Produce an exact copy of the lines below, starting at the first and ending with the line containing "intros R Hf Hd".

◆ Dataset entries
┏━━
Lemma brel_set s a b i x :
  brel s a -> find_block s b = Some i -> b_dev x = dev -> blockno x = b -> valid x <> 0 ->
  0 <= refcnt x < 2 ^ 32 -> (b_locked x <> 0 -> refcnt x <> 0) -> (refcnt x = 0 -> b_data x = a_disk a b) ->
  brel (set_buf i x s) (a_set b x a).
Proof.
  intros R Hf Hd Hb Hv Hr Hl Hc. destruct (br_inv _ _ R) as [lru I].
  destruct (find_block_buf _ _ _ _ I Hf) as (Hx & Hxd & Hxb & Hxv).
  assert (Hlt : (i < length (bufs s))%nat) by (by eapply lookup_lt_Some).
  assert (Hsame : forall c, find_block (set_buf i x s) c = find_block s c).
  { intros c. unfold find_block, set_buf. cbn [bufs]. apply (first_index_same _ _ _ (buf_at s i)); [done|].
    unfold same_block. by rewrite Hd, Hb, Hxd, Hxb. }
  assert (Hat : forall j, buf_at (set_buf i x s) j = if Nat.eqb j i then x else buf_at s j).
  { intros j. unfold buf_at, set_buf. cbn [bufs]. destruct (Nat.eqb_spec j i) as [->|];
      [by apply list_lookup_total_insert_eq|by apply list_lookup_total_insert_ne]. }
  assert (Hoth : forall c j, find_block s c = Some j -> Nat.eqb j i = (c =? b)).
  { intros c j Hj. destruct (Z.eqb_spec c b) as [->|Hn]; destruct (Nat.eqb_spec j i) as [->|]; try congruence.
    apply (find_block_buf _ _ _ _ I) in Hj as (_ & _ & ? & _). congruence. }
  assert (Hrf : forall c, refs (set_buf i x s) c = if c =? b then refcnt x else refs s c).
  { intros c. unfold refs. rewrite Hsame. destruct (find_block s c) as [j|] eqn:Ej;
      [rewrite Hat, (Hoth c j Ej); by destruct (c =? b)|]. destruct (Z.eqb_spec c b) as [->|]; [congruence|done]. }
  split; [| | | | |apply R|apply R|apply R|].
  - exists lru. split; [apply I|apply I| | |].
    + cbn [bufs set_buf]. rewrite length_insert. apply I.
    + intros j y [(<- & <- & _)|[_ Hy]]%list_lookup_insert_Some; [|by apply (bi_buf _ _ I j)].
      split; [by left|done|done|]. intros _ E. rewrite Hc by done. cbn [disk set_buf]. rewrite (br_disk _ _ R). by rewrite Hb.
    + intros j k y z [(<- & <- & _)|[? Hy]]%list_lookup_insert_Some [(<- & <- & _)|[? Hz]]%list_lookup_insert_Some Dy Dz E;
        try done.
      * eapply (bi_unique _ _ I i k _ _ Hx Hz); try done. congruence.
      * eapply (bi_unique _ _ I j i _ _ Hy Hx); try done. congruence.
      * by eapply (bi_unique _ _ I j k).
  - intros c. rewrite Hrf. cbn [a_refs a_set]. unfold zupd. by rewrite <- (br_refs _ _ R c).
  - intros c. unfold view. rewrite Hsame. cbn [a_view a_set]. unfold zupd. rewrite <- (br_view _ _ R c). unfold view.
    destruct (find_block s c) as [j|] eqn:Ej; [rewrite Hat, (Hoth c j Ej); by destruct (c =? b)|].
    destruct (Z.eqb_spec c b) as [->|]; [congruence|done].
  - intros c. unfold lockst. rewrite Hsame. cbn [a_lock a_set]. unfold zupd. rewrite <- (br_lock _ _ R c). unfold lockst.
    destruct (find_block s c) as [j|] eqn:Ej; [rewrite Hat, (Hoth c j Ej); by destruct (c =? b)|].
    destruct (Z.eqb_spec c b) as [->|]; [congruence|done].
  - intros c j Hj. rewrite Hsame, Hrf. cbn [a_handle a_set] in Hj. destruct (Z.eqb_spec (refcnt x) 0) as [E|E].
    + destruct (Z.eqb_spec c b) as [->|Hn]; [by rewrite zupd_eq in Hj|]. rewrite zupd_ne in Hj by done. by apply R.
    + destruct (br_handle _ _ R c j Hj) as [? ?]. by destruct (Z.eqb_spec c b).
  - cbn [a_used a_set]. rewrite <- (br_used _ _ R), <- (br_refs _ _ R b). unfold refs. rewrite Hf.
    unfold nref at 1. cbn [bufs set_buf]. apply (nref_insert s i (buf_at s i) x Hx).
Qed.

Lemma brel_ext s a a' :
  brel s a -> (forall b, a_refs a b = a_refs a' b) -> (forall b, a_view a b = a_view a' b) ->
  (forall b, a_lock a b = a_lock a' b) ->
  (forall b i, a_handle a' b = Some i -> find_block s b = Some i /\ a_refs a' b <> 0) ->
  (forall b, a_disk a b = a_disk a' b) -> a_writes a = a_writes a' -> a_me a = a_me a' -> a_used a = a_used a' ->
  brel s a'.
Proof.
  intros [I R V L H D W Me U] E1 E2 E3 E4 E5 E6 E7 E8.
  split; [done| | | | | |congruence..].
  - intros b. by rewrite R.
  - intros b. by rewrite V.
  - intros b. by rewrite L.
  - intros b i Hh. rewrite R, E1. by apply E4.
  - intros b. by rewrite D.
Qed.

(** An unreferenced buffer takes over another block. *)
Lemma brel_recycle s a b i :
  brel s a -> find_block s b = None -> bufs s !! i = Some (buf_at s i) -> refcnt (buf_at s i) = 0 ->
  brel (set_buf i (mkBuf 1 dev b 1 (me s) 1 (disk s b)) s)
    (mkAbs (zupd (a_refs a) b 1) (a_view a) (zupd (a_lock a) b (Some (a_me a))) (zupd (a_handle a) b (Some i))
       (a_disk a) (a_writes a) (a_me a) (S (a_used a))).
Proof.
  intros R Hf Hx Hr. destruct (br_inv _ _ R) as [lru I]. set (x := mkBuf 1 dev b 1 (me s) 1 (disk s b)).
  assert (Hlt : (i < length (bufs s))%nat) by (by eapply lookup_lt_Some).
  assert (Hno : forall j y, bufs s !! j = Some y -> b_dev y = dev -> blockno y <> b).
  { intros j y Hy Hd Hb. assert (find_block s b = Some j); [|congruence].
    apply (find_block_spec s lru b j I). by exists y. }
  assert (I' : bio_inv (set_buf i x s) lru).
  { split; [apply I|apply I| | |].
    - cbn [bufs set_buf]. rewrite length_insert. apply I.
    - intros j y [(<- & <- & _)|[_ Hy]]%list_lookup_insert_Some; [|by apply (bi_buf _ _ I j)].
      by split; [left| | |].
    - intros j k y z [(<- & <- & _)|[? Hy]]%list_lookup_insert_Some [(<- & <- & _)|[? Hz]]%list_lookup_insert_Some Dy Dz E;
        try done; [by destruct (Hno k z Hz Dz)|by destruct (Hno j y Hy Dy)|by eapply (bi_unique _ _ I j k)]. }
  assert (Hat : forall j, buf_at (set_buf i x s) j = if Nat.eqb j i then x else buf_at s j).
  { intros j. unfold buf_at, set_buf. cbn [bufs]. destruct (Nat.eqb_spec j i) as [->|];
      [by apply list_lookup_total_insert_eq|by apply list_lookup_total_insert_ne]. }
  assert (Hb : find_block (set_buf i x s) b = Some i).
  { apply (find_block_spec _ lru b i I'). exists x. cbn [bufs set_buf]. by rewrite (list_lookup_insert_eq (bufs s) i x Hlt). }
  assert (Hc : forall c, c <> b -> find_block (set_buf i x s) c = find_block s c /\ find_block s c <> Some i \/
                         find_block (set_buf i x s) c = None /\ find_block s c = Some i).
  { intros c Hn. destruct (find_block s c) as [j|] eqn:Ej; [destruct (decide (j = i)) as [->|Hji]|].
    - right. split; [|done]. destruct (find_block (set_buf i x s) c) as [k|] eqn:Ek; [|done]. exfalso.
      apply (find_block_spec _ lru c k I') in Ek as (y & [(<- & <- & _)|[Hki Hy]]%list_lookup_insert_Some & Hd & Hbc); [by cbn in Hbc|].
      assert (find_block s c = Some k) by (apply (find_block_spec s lru c k I); by exists y). congruence.
    - left. split; [|congruence]. apply (find_block_spec s lru c j I) in Ej as (y & Hy & ?).
      apply (find_block_spec _ lru c j I'). exists y. cbn [bufs set_buf]. by rewrite (list_lookup_insert_ne (bufs s) i j x) by congruence.
    - left. split; [|done]. destruct (find_block (set_buf i x s) c) as [k|] eqn:Ek; [|done]. exfalso.
      apply (find_block_spec _ lru c k I') in Ek as (y & [(<- & <- & _)|[Hki Hy]]%list_lookup_insert_Some & Hd & Hbc); [by cbn in Hbc|].
      assert (find_block s c = Some k) by (apply (find_block_spec s lru c k I); by exists y). congruence. }
  destruct (bi_buf _ _ I i _ Hx) as [_ _ Hl Hcl]. rewrite Hr in *.
  assert (Hat' : forall c j, find_block s c = Some j -> find_block s c <> Some i -> buf_at (set_buf i x s) j = buf_at s j).
  { intros c j Hj Hn. rewrite Hat. destruct (Nat.eqb_spec j i); [congruence|done]. }
  split; cbn [a_refs a_view a_lock a_handle a_disk a_writes a_me a_used]; [by exists lru| | | | |apply R|apply R|apply R|].
  - intros c. unfold refs at 1. destruct (decide (c = b)) as [->|Hn].
    + by rewrite Hb, Hat, Nat.eqb_refl, zupd_eq.
    + rewrite zupd_ne by done. rewrite <- (br_refs _ _ R). unfold refs.
      destruct (Hc c Hn) as [[-> Hni]|[-> ->]]; [|done]. destruct (find_block s c) as [j|] eqn:Ej; [|done].
      by rewrite (Hat' c j) by congruence.
  - intros c. rewrite <- (br_view _ _ R). unfold view. destruct (decide (c = b)) as [->|Hn].
    + by rewrite Hb, Hat, Nat.eqb_refl, Hf.
    + destruct (Hc c Hn) as [[-> Hni]|[-> Ei]].
      * destruct (find_block s c) as [j|] eqn:Ej; [|done]. by rewrite (Hat' c j) by congruence.
      * rewrite Ei. apply (find_block_buf _ _ _ _ I) in Ei as (_ & Hd & <- & _). symmetry. by apply Hcl.
  - intros c. unfold lockst. destruct (decide (c = b)) as [->|Hn].
    + rewrite Hb, Hat, Nat.eqb_refl, zupd_eq, <- (br_me _ _ R). done.
    + rewrite zupd_ne by done. rewrite <- (br_lock _ _ R). unfold lockst. destruct (Hc c Hn) as [[-> Hni]|[-> ->]].
      * destruct (find_block s c) as [j|] eqn:Ej; [|done]. by rewrite (Hat' c j) by congruence.
      * unfold holder. destruct (Z.eqb_spec (b_locked (buf_at s i)) 0) as [|E]; [done|]. by destruct (Hl E).
  - intros c j Hj. destruct (decide (c = b)) as [->|Hn].
    + rewrite zupd_eq in Hj. injection Hj as <-. split; [done|]. unfold refs. by rewrite Hb, Hat, Nat.eqb_refl.
    + rewrite zupd_ne in Hj by done. destruct (br_handle _ _ R c j Hj) as [Ej Hrj]. unfold refs in *.
      destruct (Hc c Hn) as [[-> Hni]|[_ Ei]]; rewrite Ej in *; [by rewrite (Hat' c j) by congruence|].
      injection Ei as ->. done.
  - rewrite <- (br_used _ _ R). unfold nref at 1. cbn [bufs set_buf].
    destruct (nref_insert s i (buf_at s i) x Hx) as [-> _]. rewrite Hr. unfold used1. cbn. lia.
Qed.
┗━━
◆ Answer space
Lemma brel_set s a b i x :
  brel s a -> find_block s b = Some i -> b_dev x = dev -> blockno x = b -> valid x <> 0 ->
  0 <= refcnt x < 2 ^ 32 -> (b_locked x <> 0 -> refcnt x <> 0) -> (refcnt x = 0 -> b_data x = a_disk a b) ->
  brel (set_buf i x s) (a_set b x a).
Proof.
  intros R Hf Hd Hb Hv Hr Hl Hc. destruct (br_inv _ _ R) as [lru I].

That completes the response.